# [EXERCISE DETAILS]
Once the data has been read, return all of it precisely as written.

(Stored data)
==*==

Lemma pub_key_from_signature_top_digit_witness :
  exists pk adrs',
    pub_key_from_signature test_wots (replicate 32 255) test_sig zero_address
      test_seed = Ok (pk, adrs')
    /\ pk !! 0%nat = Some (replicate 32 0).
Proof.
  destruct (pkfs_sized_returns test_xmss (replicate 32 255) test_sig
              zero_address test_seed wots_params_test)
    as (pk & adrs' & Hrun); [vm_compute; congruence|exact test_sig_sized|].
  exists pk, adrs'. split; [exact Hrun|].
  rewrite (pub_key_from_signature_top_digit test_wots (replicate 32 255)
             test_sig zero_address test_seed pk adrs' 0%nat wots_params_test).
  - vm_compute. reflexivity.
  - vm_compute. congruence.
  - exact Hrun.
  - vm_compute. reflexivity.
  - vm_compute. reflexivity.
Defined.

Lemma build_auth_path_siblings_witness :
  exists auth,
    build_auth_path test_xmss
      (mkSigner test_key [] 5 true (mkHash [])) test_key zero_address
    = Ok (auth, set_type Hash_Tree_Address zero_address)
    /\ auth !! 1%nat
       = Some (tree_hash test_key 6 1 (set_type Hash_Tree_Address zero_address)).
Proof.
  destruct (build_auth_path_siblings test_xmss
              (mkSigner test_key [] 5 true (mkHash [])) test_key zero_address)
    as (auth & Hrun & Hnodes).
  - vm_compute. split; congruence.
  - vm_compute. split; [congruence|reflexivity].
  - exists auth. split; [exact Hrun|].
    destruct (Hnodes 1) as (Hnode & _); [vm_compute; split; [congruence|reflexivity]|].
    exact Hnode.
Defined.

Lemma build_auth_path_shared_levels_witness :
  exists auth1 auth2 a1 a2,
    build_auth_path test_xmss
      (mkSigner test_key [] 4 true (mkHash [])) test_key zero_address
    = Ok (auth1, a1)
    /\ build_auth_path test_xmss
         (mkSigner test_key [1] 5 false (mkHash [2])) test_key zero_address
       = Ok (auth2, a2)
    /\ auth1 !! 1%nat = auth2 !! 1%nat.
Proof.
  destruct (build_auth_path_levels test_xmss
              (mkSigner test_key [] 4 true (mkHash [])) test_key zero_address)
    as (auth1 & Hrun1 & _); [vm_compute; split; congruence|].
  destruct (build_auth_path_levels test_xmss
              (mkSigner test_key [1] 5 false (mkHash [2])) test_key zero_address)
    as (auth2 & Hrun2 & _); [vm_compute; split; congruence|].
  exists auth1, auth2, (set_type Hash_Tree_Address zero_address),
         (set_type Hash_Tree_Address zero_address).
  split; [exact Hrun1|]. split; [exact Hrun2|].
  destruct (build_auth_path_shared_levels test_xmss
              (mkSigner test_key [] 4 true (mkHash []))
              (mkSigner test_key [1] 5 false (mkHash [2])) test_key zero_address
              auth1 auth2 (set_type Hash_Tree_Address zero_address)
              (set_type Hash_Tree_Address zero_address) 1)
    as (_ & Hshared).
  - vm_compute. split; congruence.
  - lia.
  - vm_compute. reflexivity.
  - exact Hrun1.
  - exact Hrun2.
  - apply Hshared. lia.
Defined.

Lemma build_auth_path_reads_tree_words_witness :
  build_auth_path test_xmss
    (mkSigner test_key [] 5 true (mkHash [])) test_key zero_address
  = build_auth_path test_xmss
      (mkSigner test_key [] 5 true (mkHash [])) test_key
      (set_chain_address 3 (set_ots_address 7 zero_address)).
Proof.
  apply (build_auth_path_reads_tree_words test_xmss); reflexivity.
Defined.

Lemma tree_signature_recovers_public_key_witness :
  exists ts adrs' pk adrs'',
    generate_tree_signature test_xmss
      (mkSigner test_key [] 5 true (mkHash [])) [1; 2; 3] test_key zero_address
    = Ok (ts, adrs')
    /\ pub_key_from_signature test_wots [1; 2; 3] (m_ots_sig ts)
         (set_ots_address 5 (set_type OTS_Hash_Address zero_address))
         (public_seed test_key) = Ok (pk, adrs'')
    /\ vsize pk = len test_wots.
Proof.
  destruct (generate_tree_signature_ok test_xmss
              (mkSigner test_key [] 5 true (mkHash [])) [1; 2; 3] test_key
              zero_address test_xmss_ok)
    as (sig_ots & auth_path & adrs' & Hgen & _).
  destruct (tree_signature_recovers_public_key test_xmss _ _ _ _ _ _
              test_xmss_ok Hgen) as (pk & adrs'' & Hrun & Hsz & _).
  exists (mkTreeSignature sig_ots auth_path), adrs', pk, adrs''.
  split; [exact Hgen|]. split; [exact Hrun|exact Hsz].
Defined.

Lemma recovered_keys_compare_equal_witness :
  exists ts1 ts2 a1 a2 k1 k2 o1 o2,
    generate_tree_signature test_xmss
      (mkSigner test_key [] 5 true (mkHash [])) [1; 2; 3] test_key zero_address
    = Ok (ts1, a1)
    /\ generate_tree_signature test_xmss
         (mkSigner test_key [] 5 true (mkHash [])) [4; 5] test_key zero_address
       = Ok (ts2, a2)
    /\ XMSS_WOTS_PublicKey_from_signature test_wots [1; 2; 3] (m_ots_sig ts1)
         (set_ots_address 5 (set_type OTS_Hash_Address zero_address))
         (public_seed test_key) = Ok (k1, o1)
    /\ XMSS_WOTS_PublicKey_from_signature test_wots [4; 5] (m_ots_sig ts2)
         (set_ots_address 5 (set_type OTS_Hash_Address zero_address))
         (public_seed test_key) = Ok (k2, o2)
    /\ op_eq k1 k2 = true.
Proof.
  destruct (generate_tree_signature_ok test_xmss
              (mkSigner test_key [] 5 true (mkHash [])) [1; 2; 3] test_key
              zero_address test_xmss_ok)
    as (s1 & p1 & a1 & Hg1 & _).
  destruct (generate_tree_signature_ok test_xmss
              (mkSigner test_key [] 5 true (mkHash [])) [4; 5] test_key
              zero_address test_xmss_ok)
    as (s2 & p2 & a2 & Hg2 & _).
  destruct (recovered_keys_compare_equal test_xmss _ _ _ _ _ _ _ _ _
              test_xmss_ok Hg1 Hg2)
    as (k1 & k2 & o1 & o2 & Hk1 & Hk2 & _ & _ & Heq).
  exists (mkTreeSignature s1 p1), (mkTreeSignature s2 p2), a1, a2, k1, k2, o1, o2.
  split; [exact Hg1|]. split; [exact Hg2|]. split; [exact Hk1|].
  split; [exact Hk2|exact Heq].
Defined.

==*==

# [EXPECTED ANSWER]
Lemma pub_key_from_signature_top_digit_witness :
  exists pk adrs',
    pub_key_from_signature test_wots (replicate 32 255) test_sig zero_address
      test_seed = Ok (pk, adrs')
    /\ pk !! 0%nat = Some (replicate 32 0).
Proof.
  destruct (pkfs_sized_returns test_xmss (replicate 32 255) test_sig
              zero_address test_seed wots_params_test)
    as (pk & adrs' & Hrun); [vm_compute; congruence|exact test_sig_sized|].
  exists pk, adrs'. split; [exact Hrun|].
  rewrite (pub_key_from_signature_top_digit test_wots (replicate 32 255)
             test_sig zero_address test_seed pk adrs' 0%nat wots_params_test).
  - vm_compute. reflexivity.
  - vm_compute. congruence.
  - exact Hrun.
  - vm_compute. reflexivity.
  - vm_compute. reflexivity.
Defined.

Lemma build_auth_path_siblings_witness :
  exists auth,
    build_auth_path test_xmss
      (mkSigner test_key [] 5 true (mkHash [])) test_key zero_address
    = Ok (auth, set_type Hash_Tree_Address zero_address)
    /\ auth !! 1%nat
       = Some (tree_hash test_key 6 1 (set_type Hash_Tree_Address zero_address)).
Proof.
  destruct (build_auth_path_siblings test_xmss
              (mkSigner test_key [] 5 true (mkHash [])) test_key zero_address)
    as (auth & Hrun & Hnodes).
  - vm_compute. split; congruence.
  - vm_compute. split; [congruence|reflexivity].
  - exists auth. split; [exact Hrun|].
    destruct (Hnodes 1) as (Hnode & _); [vm_compute; split; [congruence|reflexivity]|].
    exact Hnode.
Defined.

Lemma build_auth_path_shared_levels_witness :
  exists auth1 auth2 a1 a2,
    build_auth_path test_xmss
      (mkSigner test_key [] 4 true (mkHash [])) test_key zero_address
    = Ok (auth1, a1)
    /\ build_auth_path test_xmss
         (mkSigner test_key [1] 5 false (mkHash [2])) test_key zero_address
       = Ok (auth2, a2)
    /\ auth1 !! 1%nat = auth2 !! 1%nat.
Proof.
  destruct (build_auth_path_levels test_xmss
              (mkSigner test_key [] 4 true (mkHash [])) test_key zero_address)
    as (auth1 & Hrun1 & _); [vm_compute; split; congruence|].
  destruct (build_auth_path_levels test_xmss
              (mkSigner test_key [1] 5 false (mkHash [2])) test_key zero_address)
    as (auth2 & Hrun2 & _); [vm_compute; split; congruence|].
  exists auth1, auth2, (set_type Hash_Tree_Address zero_address),
         (set_type Hash_Tree_Address zero_address).
  split; [exact Hrun1|]. split; [exact Hrun2|].
  destruct (build_auth_path_shared_levels test_xmss
              (mkSigner test_key [] 4 true (mkHash []))
              (mkSigner test_key [1] 5 false (mkHash [2])) test_key zero_address
              auth1 auth2 (set_type Hash_Tree_Address zero_address)
              (set_type Hash_Tree_Address zero_address) 1)
    as (_ & Hshared).
  - vm_compute. split; congruence.
  - lia.
  - vm_compute. reflexivity.
  - exact Hrun1.
  - exact Hrun2.
  - apply Hshared. lia.
Defined.

Lemma build_auth_path_reads_tree_words_witness :
  build_auth_path test_xmss
    (mkSigner test_key [] 5 true (mkHash [])) test_key zero_address
  = build_auth_path test_xmss
      (mkSigner test_key [] 5 true (mkHash [])) test_key
      (set_chain_address 3 (set_ots_address 7 zero_address)).
Proof.
  apply (build_auth_path_reads_tree_words test_xmss); reflexivity.
Defined.

Lemma tree_signature_recovers_public_key_witness :
  exists ts adrs' pk adrs'',
    generate_tree_signature test_xmss
      (mkSigner test_key [] 5 true (mkHash [])) [1; 2; 3] test_key zero_address
    = Ok (ts, adrs')
    /\ pub_key_from_signature test_wots [1; 2; 3] (m_ots_sig ts)
         (set_ots_address 5 (set_type OTS_Hash_Address zero_address))
         (public_seed test_key) = Ok (pk, adrs'')
    /\ vsize pk = len test_wots.
Proof.
  destruct (generate_tree_signature_ok test_xmss
              (mkSigner test_key [] 5 true (mkHash [])) [1; 2; 3] test_key
              zero_address test_xmss_ok)
    as (sig_ots & auth_path & adrs' & Hgen & _).
  destruct (tree_signature_recovers_public_key test_xmss _ _ _ _ _ _
              test_xmss_ok Hgen) as (pk & adrs'' & Hrun & Hsz & _).
  exists (mkTreeSignature sig_ots auth_path), adrs', pk, adrs''.
  split; [exact Hgen|]. split; [exact Hrun|exact Hsz].
Defined.

Lemma recovered_keys_compare_equal_witness :
  exists ts1 ts2 a1 a2 k1 k2 o1 o2,
    generate_tree_signature test_xmss
      (mkSigner test_key [] 5 true (mkHash [])) [1; 2; 3] test_key zero_address
    = Ok (ts1, a1)
    /\ generate_tree_signature test_xmss
         (mkSigner test_key [] 5 true (mkHash [])) [4; 5] test_key zero_address
       = Ok (ts2, a2)
    /\ XMSS_WOTS_PublicKey_from_signature test_wots [1; 2; 3] (m_ots_sig ts1)
         (set_ots_address 5 (set_type OTS_Hash_Address zero_address))
         (public_seed test_key) = Ok (k1, o1)
    /\ XMSS_WOTS_PublicKey_from_signature test_wots [4; 5] (m_ots_sig ts2)
         (set_ots_address 5 (set_type OTS_Hash_Address zero_address))
         (public_seed test_key) = Ok (k2, o2)
    /\ op_eq k1 k2 = true.
Proof.
  destruct (generate_tree_signature_ok test_xmss
              (mkSigner test_key [] 5 true (mkHash [])) [1; 2; 3] test_key
              zero_address test_xmss_ok)
    as (s1 & p1 & a1 & Hg1 & _).
  destruct (generate_tree_signature_ok test_xmss
              (mkSigner test_key [] 5 true (mkHash [])) [4; 5] test_key
              zero_address test_xmss_ok)
    as (s2 & p2 & a2 & Hg2 & _).
  destruct (recovered_keys_compare_equal test_xmss _ _ _ _ _ _ _ _ _
              test_xmss_ok Hg1 Hg2)
    as (k1 & k2 & o1 & o2 & Hk1 & Hk2 & _ & _ & Heq).
  exists (mkTreeSignature s1 p1), (mkTreeSignature s2 p2), a1, a2, k1, k2, o1, o2.
  split; [exact Hg1|]. split; [exact Hg2|]. split; [exact Hk1|].
  split; [exact Hk2|exact Heq].
Defined.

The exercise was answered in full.